What has sputnik to do with driving?


the first artificial satellite to orbit the Earth. A theory of knowing where a satellite was at any given time could be used researchers concluded to determine an individual’s position in relation to that satellite. Using more than one satellite allows for a process of triangulation to occur whereby as such an individuals position can be checked and rechecked against other such satellites to confirm their position.

The application of such a system was firstly thought to benefit only military activities – in particular submarines, but within a short while, particularly when altitude could also be determined by the use of such systems, the air force saw potential benefits.
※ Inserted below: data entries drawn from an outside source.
(** * stream-king: the send-email edge function and the compose form

    A shallow embedding of the two places of the repository that decide
    what an outbound e-mail request does:

    - the [send-email] handler passed to [serve] (authorisation, required
      fields, SMTP configuration lookup, SMTP delivery, [sent_emails]
      bookkeeping, and the [catch] block);
    - [parseEmails], [validateEmails] and [handleSend] of the compose form,
      which build the request the handler receives.

    The handler talks to four collaborators (the identity provider, the
    request body, the database and the SMTP client).  Their answers are the
    fields of a [World]; every call the handler makes is appended to a trace
    of [Event]s, so that statements about "what happened before the call
    returned" are statements about that trace.

    Strings are sequences of code units below 256. *)

From Stdlib Require Import String Ascii List Bool Arith Lia.
From Stdlib Require Import ZArith.
Import ListNotations.
Open Scope string_scope.
Open Scope list_scope.

(** ** JavaScript conventions used by the source *)

Module Js.

(** [!s] for a value that is a string or [undefined]. *)
Definition falsy (s : option string) : bool :=
  match s with
  | None => true
  | Some s => String.eqb s ""
  end.

(** The string behind a truthy [string | undefined] value. *)
Definition truthy (s : option string) : option string :=
  match s with
  | Some s => if String.eqb s "" then None else Some s
  | None => None
  end.

(** [a || null] for a value that is an array or [undefined]: every array,
    the empty one included, is truthy. *)
Definition or_null {A : Type} (a : option (list A)) : option (list A) :=
  match a with
  | Some l => Some l
  | None => None
  end.
(** X10: [decrypt_message] returns a message only for input whose
    transport decoding is a whole number of 16-byte blocks, two at
    least (the IV and one block of ciphertext), and only under a key of
    16, 24 or 32 bytes; everything else gives [None]. *)
Theorem decrypt_message_needs_blocks (c : option str) (k : bytes)
    (m : str) :
  decrypt_message c k = Some m ->
  exists data,
    transport_decode c = ret data /\
    (32 <= length data)%nat /\ (length data mod 16 = 0)%nat /\
    AES.key_size_ok k = true.
Proof.
  unfold decrypt_message, decrypt_message_body, transport_decode.
  destruct (encode_value c) as [e|raw]; [discriminate|]. cbn [bind ret].
  destruct (Base64.b64decode raw) as [e|data]; [discriminate|].
  cbn [bind ret]. intros H. exists data. split; [reflexivity|].
  unfold AES.new in H.
  destruct (AES.key_size_ok k) eqn:Hk; [|discriminate].
  destruct (AES.blocks_of_bytes (firstn config.AES_IV_SIZE data))
    as [[|b [|b' l]]|] eqn:Hiv; try discriminate.
  cbn [bind ret] in H. unfold AES.decrypt in H. cbn [AES.schedule] in H.
  destruct (AES.blocks_of_bytes (skipn config.AES_IV_SIZE data))
    as [blocks|] eqn:Hb; [|discriminate].
  cbn [bind ret] in H.
  apply AESFacts.blocks_of_bytes_length in Hiv, Hb.
  assert (Hne : blocks <> []).
  { intros ->. cbn in H. discriminate. }
  cbn [length] in Hiv.
  pose proof (firstn_skipn config.AES_IV_SIZE data) as Hsplit.
  assert (Hlen : length data = (16 + 16 * length blocks)%nat).
  { rewrite <- Hsplit, length_app, Hiv, Hb. lia. }
  destruct blocks as [|b0 blocks]; [congruence|]. cbn [length] in Hlen.
  split; [lia|]. split; [|reflexivity].
  rewrite Hlen.
  replace (16 + 16 * S (length blocks))%nat
    with ((2 + length blocks) * 16)%nat by lia.
  apply Nat.Div0.mod_mul.
Qed.
(** The world: the database, the session store, the console, the clock and
    the environment variables the code reads.  GOOGLE_CLIENT_ID is a
    string: the strategy cannot be constructed without a client id, so a
    server that runs has one.  Then the state express-session keeps next to
    its store.  Session ids are random and not handed out twice: [issued]
    holds the ids generated so far.  [modified] is express-session's
    [isModified] for the request in progress: the id of its session when
    the session was regenerated or its content changed after it was loaded;
    the end of the response clears it.  [set_cookies] are the Set-Cookie
    headers of the responses sent so far, most recent last. *)
Record World := mkWorld {
  db : Store;
  sessions : gmap SessionId Sess;
  console : list string;
  clock : Z;
  NODE_ENV : option string;
  GOOGLE_CLIENT_ID : string;
  GOOGLE_CALLBACK_URL : option string;
  issued : gset SessionId;
  modified : option SessionId;
  set_cookies : list (SessionId * CookieOptions)
}.

Definition set_db (s : Store) (w : World) : World :=
  mkWorld s (sessions w) (console w) (clock w) (NODE_ENV w)
          (GOOGLE_CLIENT_ID w) (GOOGLE_CALLBACK_URL w)
          (issued w) (modified w) (set_cookies w).
Definition set_sessions (m : gmap SessionId Sess) (w : World) : World :=
  mkWorld (db w) m (console w) (clock w) (NODE_ENV w)
          (GOOGLE_CLIENT_ID w) (GOOGLE_CALLBACK_URL w)
          (issued w) (modified w) (set_cookies w).
Definition log_line (l : string) (w : World) : World :=
  mkWorld (db w) (sessions w) (console w ++ [l]) (clock w) (NODE_ENV w)
          (GOOGLE_CLIENT_ID w) (GOOGLE_CALLBACK_URL w)
          (issued w) (modified w) (set_cookies w).
Definition set_clock (t : Z) (w : World) : World :=
  mkWorld (db w) (sessions w) (console w) t (NODE_ENV w)
          (GOOGLE_CLIENT_ID w) (GOOGLE_CALLBACK_URL w)
          (issued w) (modified w) (set_cookies w).
Definition set_issued (ids : gset SessionId) (w : World) : World :=
  mkWorld (db w) (sessions w) (console w) (clock w) (NODE_ENV w)
          (GOOGLE_CLIENT_ID w) (GOOGLE_CALLBACK_URL w)
          ids (modified w) (set_cookies w).
Definition set_modified (m : option SessionId) (w : World) : World :=
  mkWorld (db w) (sessions w) (console w) (clock w) (NODE_ENV w)
          (GOOGLE_CLIENT_ID w) (GOOGLE_CALLBACK_URL w)
          (issued w) m (set_cookies w).
Definition send_cookie (c : SessionId * CookieOptions) (w : World) : World :=
  mkWorld (db w) (sessions w) (console w) (clock w) (NODE_ENV w)
          (GOOGLE_CLIENT_ID w) (GOOGLE_CALLBACK_URL w)
          (issued w) (modified w) (set_cookies w ++ [c]).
Navigation systems were only available to the military worlds of guided missiles until a tragedy under suspicious circumstances involving the civilian Korean jetliner KAL 007 in 1983 which involved the plane straying into foreign territory. It was following this incident that the then President of the United States of America, Ronald Regan  directed that the American GPS system be available to aid transport companies such as civilian airlines, shipping companies and other civilian bodies and prevent a recurrence of such a tragedy.  The Satellite Navigation industry was thus formed with annual worldwide sales increasing at an ever expending rate subsequently. In 2020 it is estimated that the annual market for the industry will be €300 billion with 3 billion receivers in use. [1](Source: European Commission).

This obviously means that the civilian market has overtaken the military one in a significant way but what systems are currently being used and what advances are there in the future? Future posts will tell all




Agreement between Galileo and the Global Positioning System (GPS) Published by the European Union on the occasion of the EU-US Summit, Dromoland Castle, Ireland, 26 June 2004, – Source: European Commission)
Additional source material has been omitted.